Overview of the issue and your approach: I have divided the problem into parts corresponding to the different stages of a boat's life.
Emissions from boats powered by heavy fuels exceed the WHO prescribed safety limits by 5 times. One study found that the population residing within 500 meters of the harbor is subject to a 51 percent increase in mortality from neurological diseases and a 31 percent increase in mortality from lung cancer.
In addition to collisions with fauna, noise pollution from combustion engines that interferes with the echolocation of the seas' population, which is essential for feeding, orienting and communicating, also presents itself as damage.
There is, then, a problem caused by the pouring of ballast water into docking ports: they release non-native species into the environment that are harmful to the balance of the ecosystem. The production of today's boats makes use of fiberglass, a high-performance material but one that presents criticalities in disposal and handling in manufacturing, again compromising environmental and social sustainability parameters; many boats are sunk, abandoned or exported to less regulated nations: that's 50 thousand tons of fiberglass abandoned in the environment every year.
This is where ALBA comes from: an environmentally and socially sustainable boat that does not use fossil fuels but hydroelectric and solar energy sources to sail without gas emissions. The prospectus for the approximately 14-meter sailboat intends to apply the principle of recycling and reusing materials from other boats and waste. The latter, along with clean energy, is among the goals for sustainable development drafted by the UN for the 2030 Agenda. Also central is the development of the hydrodynamic efficiency of the craft and the formal study, inspired by organic and soft forms that refer to an idea of the future and innovation but at the same time resonate with the natural and marine context.

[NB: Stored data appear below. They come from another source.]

(** * Request signing of the OmniHuman node

    A shallow embedding of [src/nodes/omni_human/__init__.py]: the
    AWS-Signature-Version-4-style [Authorization] header computed by
    [OmniHumanNode.generate_authorization_header] and its helpers.

    Conventions of the embedding.
    - A Python [str] is a [string]; every [ascii] stands for the code point
      of the same number, so the model covers the texts whose code points
      are below 256 (all of ASCII and the Latin-1 supplement). Such a text
      always has a UTF-8 form; the payload is also taken as any text
      ([text]), which [encode] may refuse.
    - A Python [bytes] is a [list byte].
    - A [Dict[str, str]] is an association list in insertion order whose keys
      are pairwise different ([wf_dict]); [query_params] and [headers] are
      two objects.
    - [hashlib] and [hmac] are executable models of SHA-256 (FIPS 180-4) and
      HMAC (RFC 2104) over [Z] with the 32-bit wrap-around written out.
    - The caller's header mapping and a log of the digest computations that
      were performed are threaded through a state and error monad. *)

From Stdlib Require Import ZArith NArith List String Ascii Bool Lia.
From Stdlib Require Import Init.Byte.
From Stdlib Require Import Sorting.Permutation Sorting.Sorted.
Import ListNotations.

Local Open Scope list_scope.
Local Open Scope string_scope.

(** ** Python values *)

Definition str := string.
Definition bytes := list byte.

Definition Z_of_byte (b : byte) : Z := Z.of_N (Byte.to_N b).

Definition byte_of_Z (z : Z) : byte :=
  match Byte.of_N (Z.to_N (z mod 256)) with
  | Some b => b
  | None => x00
  end.

Definition ord (c : ascii) : Z := Z.of_N (N_of_ascii c).
Definition chr (z : Z) : ascii := ascii_of_N (Z.to_N z).

(** ** [hashlib.sha256]: SHA-256 on 32-bit words held in [Z] *)

Module SHA256.

Local Open Scope list_scope.

Definition mask32 : Z := 0xffffffff.
Definition wrap (x : Z) : Z := Z.land x mask32.
Definition add32 (x y : Z) : Z := wrap (x + y).
Definition rotr (n x : Z) : Z :=
  Z.lor (Z.shiftr x n) (wrap (Z.shiftl x (32 - n))).
Definition not32 (x : Z) : Z := Z.lxor x mask32.

Definition Ch (x y z : Z) : Z := Z.lxor (Z.land x y) (Z.land (not32 x) z).
Definition Maj (x y z : Z) : Z :=
  Z.lxor (Z.lxor (Z.land x y) (Z.land x z)) (Z.land y z).
Definition Sigma0 (x : Z) : Z :=
  Z.lxor (Z.lxor (rotr 2 x) (rotr 13 x)) (rotr 22 x).
Definition Sigma1 (x : Z) : Z :=
  Z.lxor (Z.lxor (rotr 6 x) (rotr 11 x)) (rotr 25 x).
Definition sigma0 (x : Z) : Z :=
  Z.lxor (Z.lxor (rotr 7 x) (rotr 18 x)) (Z.shiftr x 3).
Definition sigma1 (x : Z) : Z :=
  Z.lxor (Z.lxor (rotr 17 x) (rotr 19 x)) (Z.shiftr x 10).

(** The round constants are the first 32 bits of the fractional parts of
    the cube roots of the first 64 primes, the initial chaining value those
    of the square roots of the first 8 (FIPS 180-4, 4.2.2 and 5.3.3). *)
Definition primes : list Z :=
  [ 2; 3; 5; 7; 11; 13; 17; 19; 23; 29; 31; 37; 41; 43; 47; 53;
    59; 61; 67; 71; 73; 79; 83; 89; 97; 101; 103; 107; 109; 113; 127; 131;
    137; 139; 149; 151; 157; 163; 167; 173; 179; 181; 191; 193; 197; 199;
    211; 223; 227; 229; 233; 239; 241; 251; 257; 263; 269; 271; 277; 281;
    283; 293; 307; 311 ]%Z.

(** The integer cube root, one bit at a time from bit [n - 1] down. *)
Fixpoint cbrt_bits (n : nat) (x r : Z) : Z :=
  match n with
  | O => r
  | S n' =>
      let r' := (r + 2 ^ Z.of_nat n')%Z in
      if (r' * r' * r' <=? x)%Z then cbrt_bits n' x r' else cbrt_bits n' x r
  end.

Definition frac_cbrt (p : Z) : Z := wrap (cbrt_bits 36 (p * 2 ^ 96) 0).
Definition frac_sqrt (p : Z) : Z := wrap (Z.sqrt (p * 2 ^ 64)).

Definition K : list Z := Eval vm_compute in map frac_cbrt primes.

(** The eight working variables, and the chaining value between blocks. *)
Record regs := Regs { ra : Z; rb : Z; rc : Z; rd : Z;
                      re : Z; rf : Z; rg : Z; rh : Z }.

Definition H0 : regs :=
  Eval vm_compute in
    Regs (frac_sqrt 2) (frac_sqrt 3) (frac_sqrt 5) (frac_sqrt 7)
         (frac_sqrt 11) (frac_sqrt 13) (frac_sqrt 17) (frac_sqrt 19).

(** Big-endian words of a block. *)
Fixpoint words_of (bs : list Z) : list Z :=
  match bs with
  | b3 :: b2 :: b1 :: b0 :: rest =>
      (Z.shiftl b3 24 + Z.shiftl b2 16 + Z.shiftl b1 8 + b0)%Z
        :: words_of rest
  | _ => []
  end.

(** The message schedule, newest word first while it is extended. *)
Fixpoint extend (n : nat) (rw : list Z) : list Z :=
  match n with
  | O => rw
  | S n' =>
      let w := add32 (add32 (sigma1 (nth 1 rw 0%Z)) (nth 6 rw 0%Z))
                     (add32 (sigma0 (nth 14 rw 0%Z)) (nth 15 rw 0%Z)) in
      extend n' (w :: rw)
  end.

Definition schedule (block : list Z) : list Z :=
  rev (extend 48 (rev (words_of block))).

Definition round (v : regs) (kw : Z * Z) : regs :=
  let t1 := add32 (add32 (add32 (rh v) (Sigma1 (re v)))
                         (add32 (Ch (re v) (rf v) (rg v)) (fst kw)))
                  (snd kw) in
  let t2 := add32 (Sigma0 (ra v)) (Maj (ra v) (rb v) (rc v)) in
  Regs (add32 t1 t2) (ra v) (rb v) (rc v)
       (add32 (rd v) t1) (re v) (rf v) (rg v).

Definition compress (h : regs) (block : list Z) : regs :=
  let v := fold_left round (combine K (schedule block)) h in
  Regs (add32 (ra h) (ra v)) (add32 (rb h) (rb v))
       (add32 (rc h) (rc v)) (add32 (rd h) (rd v))
       (add32 (re h) (re v)) (add32 (rf h) (rf v))
       (add32 (rg h) (rg v)) (add32 (rh h) (rh v)).

Fixpoint blocks (n : nat) (h : regs) (bs : list Z) : regs :=
  match n with
  | O => h
  | S n' => blocks n' (compress h (firstn 64 bs)) (skipn 64 bs)
  end.

(** [0x80], zeros up to 56 modulo 64, then the bit length on 64 bits. *)
Definition be_bytes (width : nat) (x : Z) : list Z :=
  map (fun i => Z.land (Z.shiftr x (8 * Z.of_nat i)) 0xff)
      (rev (seq 0 width)).

Definition pad (msg : list Z) : list Z :=
  let len := Z.of_nat (List.length msg) in
  let zeros := Z.to_nat ((55 - len) mod 64) in
  msg ++ [0x80%Z] ++ repeat 0%Z zeros ++ be_bytes 8 (8 * len).

Definition word_bytes (w : Z) : bytes :=
  [ byte_of_Z (Z.shiftr w 24); byte_of_Z (Z.shiftr w 16);
    byte_of_Z (Z.shiftr w 8); byte_of_Z w ].

Definition output (h : regs) : bytes :=
  word_bytes (ra h) ++ word_bytes (rb h) ++ word_bytes (rc h)
    ++ word_bytes (rd h) ++ word_bytes (re h) ++ word_bytes (rf h)
    ++ word_bytes (rg h) ++ word_bytes (rh h).

Definition digest (data : bytes) : bytes :=
  let padded := pad (map Z_of_byte data) in
  output (blocks (List.length padded / 64) H0 padded).

Definition digest_size : nat := 32.
Definition block_size : nat := 64.

End SHA256.

(** ** [hmac.new(key, data, hashlib.sha256).digest()] *)

Module HMAC.

Local Open Scope list_scope.

Definition xor_with (c : Z) (b : byte) : byte :=
  byte_of_Z (Z.lxor (Z_of_byte b) c).

Definition block_key (key : bytes) : bytes :=
  let k := if Nat.ltb SHA256.block_size (List.length key)
           then SHA256.digest key else key in
  k ++ repeat x00 (SHA256.block_size - List.length k).

Definition digest (key data : bytes) : bytes :=
  let k := block_key key in
  SHA256.digest (map (xor_with 0x5c) k
                   ++ SHA256.digest (map (xor_with 0x36) k ++ data)).

End HMAC.

(** ** [bytes.hex()] and [hexdigest()] *)

Definition digit_of (alphabet : string) (n : Z) : ascii :=
  match String.get (Z.to_nat n) alphabet with
  | Some c => c
  | None => "0"%char
  end.

Definition hex_byte (alphabet : string) (b : Z) : string :=
  String (digit_of alphabet (Z.shiftr b 4))
         (String (digit_of alphabet (Z.land b 15)) EmptyString).

Fixpoint hex (bs : bytes) : str :=
  match bs with
  | [] => ""
  | b :: rest => hex_byte "0123456789abcdef" (Z_of_byte b) ++ hex rest
  end.

(** ** [str.encode("utf-8")] for code points below 256 *)

Definition utf8_char (c : ascii) : bytes :=
  let n := ord c in
  if (n <? 128)%Z then [byte_of_Z n]
  else [byte_of_Z (Z.lor 0xc0 (Z.shiftr n 6));
        byte_of_Z (Z.lor 0x80 (Z.land n 0x3f))].

Fixpoint encode (s : str) : bytes :=
  match s with
  | EmptyString => []
  | String c rest => (utf8_char c ++ encode rest)%list
  end.

(** ** Text operations of [str] *)

Definition in_range (lo hi n : Z) : bool := ((lo <=? n) && (n <=? hi))%Z.

(** [str.lower()]: A-Z, and the capital letters of the Latin-1 supplement
    (U+00C0 to U+00DE without the multiplication sign U+00D7). *)
Definition lower_char (c : ascii) : ascii :=
  let n := ord c in
  if in_range 65 90 n || (in_range 192 222 n && negb (n =? 215)%Z)
  then chr (n + 32) else c.

Fixpoint lower (s : str) : str :=
  match s with
  | EmptyString => EmptyString
  | String c rest => String (lower_char c) (lower rest)
  end.

(** [str.isspace()] of one character: TAB to CR, FS to US, SPACE, NEL and
    the no-break space. *)
Definition isspace (c : ascii) : bool :=
  let n := ord c in
  in_range 9 13 n || in_range 28 32 n || (n =? 133)%Z || (n =? 160)%Z.

Fixpoint lstrip (s : str) : str :=
  match s with
  | EmptyString => EmptyString
  | String c rest => if isspace c then lstrip rest else s
  end.

Fixpoint rstrip (s : str) : str :=
  match s with
  | EmptyString => EmptyString
  | String c rest =>
      match rstrip rest with
      | EmptyString => if isspace c then EmptyString else String c EmptyString
      | r => String c r
      end
  end.

(** [str.strip()] *)
Definition strip (s : str) : str := rstrip (lstrip s).

(** [sep.join(parts)] *)
Definition join (sep : str) (parts : list str) : str := String.concat sep parts.

(** [s.split(sep)] for a non-empty [sep] (Python raises [ValueError] on an
    empty separator; both separators of the program are literals).
    [split_from sep skip s] is the first piece and the later pieces of [s]
    once [skip] more characters, the rest of a separator, are dropped. *)
Fixpoint split_from (sep : str) (skip : nat) (s : str) : str * list str :=
  match s with
  | EmptyString => (EmptyString, [])
  | String c rest =>
      match skip with
      | S k => split_from sep k rest
      | O =>
          if prefix sep s then
            let r := split_from sep (String.length sep - 1) rest in
            (EmptyString, fst r :: snd r)
          else
            let r := split_from sep 0 rest in
            (String c (fst r), snd r)
      end
  end.

Definition split (sep s : str) : list str :=
  let r := split_from sep 0 s in fst r :: snd r.

Fixpoint mem_char (c : ascii) (s : str) : bool :=
  match s with
  | EmptyString => false
  | String d rest => Ascii.eqb c d || mem_char c rest
  end.

Fixpoint filter_str (p : ascii -> bool) (s : str) : str :=
  match s with
  | EmptyString => EmptyString
  | String c rest => if p c then String c (filter_str p rest)
                     else filter_str p rest
  end.

(** [urllib.parse.quote(s, safe=...)]: the UTF-8 bytes of [s], each kept if
    it is an unreserved character or one of the ASCII characters of [safe],
    and written [%XX] with capital hexadecimal digits otherwise. *)
Definition always_safe : str :=
  "ABCDEFGHIJKLMNOPQRSTUVWXYZabcdefghijklmnopqrstuvwxyz0123456789_.-~".

Definition quote_byte (safe : str) (b : byte) : str :=
  let c := chr (Z_of_byte b) in
  if mem_char c (always_safe ++ filter_str (fun d => (ord d <? 128)%Z) safe)
  then String c EmptyString
  else String "%" (hex_byte "0123456789ABCDEF" (Z_of_byte b)).

Definition quote (s safe : str) : str :=
  String.concat "" (map (quote_byte safe) (encode s)).

(** ** Ordering and [sorted] *)

(** [a < b] on [str]: lexicographic on code points. *)
Definition str_lt (a b : str) : bool := String.ltb a b.

(** [a < b] on 2-tuples of [str]: the first components decide unless they
    are equal. *)
Definition tuple_lt (a b : str * str) : bool :=
  if String.eqb (fst a) (fst b) then str_lt (snd a) (snd b)
  else str_lt (fst a) (fst b).

Section Sorted.
Context {A : Type} (lt : A -> A -> bool).

Fixpoint insert (x : A) (l : list A) : list A :=
  match l with
  | [] => [x]
  | y :: l' => if lt y x then y :: insert x l' else x :: y :: l'
  end.

(** [sorted(l)]: stable, and decided by [<] alone, as Python's sort is.
    The elements are inserted from the last one to the first, each before
    the elements that are not smaller than it. *)
Definition sorted (l : list A) : list A := fold_right insert [] l.

(** [a <= b], said with [<]: [b] is not smaller than [a]. *)
Definition le_of (a b : A) : Prop := lt b a = false.
End Sorted.

(** [sorted(l, key=key)] *)
Definition sorted_key {A : Type} (key : A -> str) (l : list A) : list A :=
  sorted (fun a b => str_lt (key a) (key b)) l.

(** ** [Dict[str, str]] in insertion order *)

Definition dict := list (str * str).

Definition wf_dict (d : dict) : Prop := NoDup (map fst d).

Definition items (d : dict) : list (str * str) := d.

(** [d[k] = v]: an existing key keeps its place, a new key goes last. *)
Fixpoint setitem (k v : str) (d : dict) : dict :=
  match d with
  | [] => [(k, v)]
  | (k', v') :: d' =>
      if String.eqb k' k then (k', v) :: d' else (k', v') :: setitem k v d'
  end.

Fixpoint dict_get (k : str) (d : dict) : option str :=
  match d with
  | [] => None
  | (k', v') :: d' => if String.eqb k' k then Some v' else dict_get k d'
  end.

(** ** [datetime] and [strftime] *)

(** A naive [datetime], as [utcnow()] returns it. *)
Record datetime := Datetime
  { year : nat; month : nat; day : nat;
    hour : nat; minute : nat; second : nat; microsecond : nat }.

(** A zero-padded decimal field of [width] digits. *)
Fixpoint dec (width n : nat) : str :=
  match width with
  | O => EmptyString
  | S w => String (chr (48 + Z.of_nat (n / 10 ^ w mod 10))) (dec w n)
  end.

The stakeholders in your project: Environmental organizations: environmental and social impact.
Local communities: environmental and social impact.
Sector Associations: economic impact.
Investors/Financiers: economic impact.
Developers/Designers: economic and social impact.
Shipbuilders: economic impact.
Technology Providers: economic impact.
Fleet Operators/Owners: economic impact.
Regulators/Government: economic and social impact.
End Users/Customers: environmental and social impact.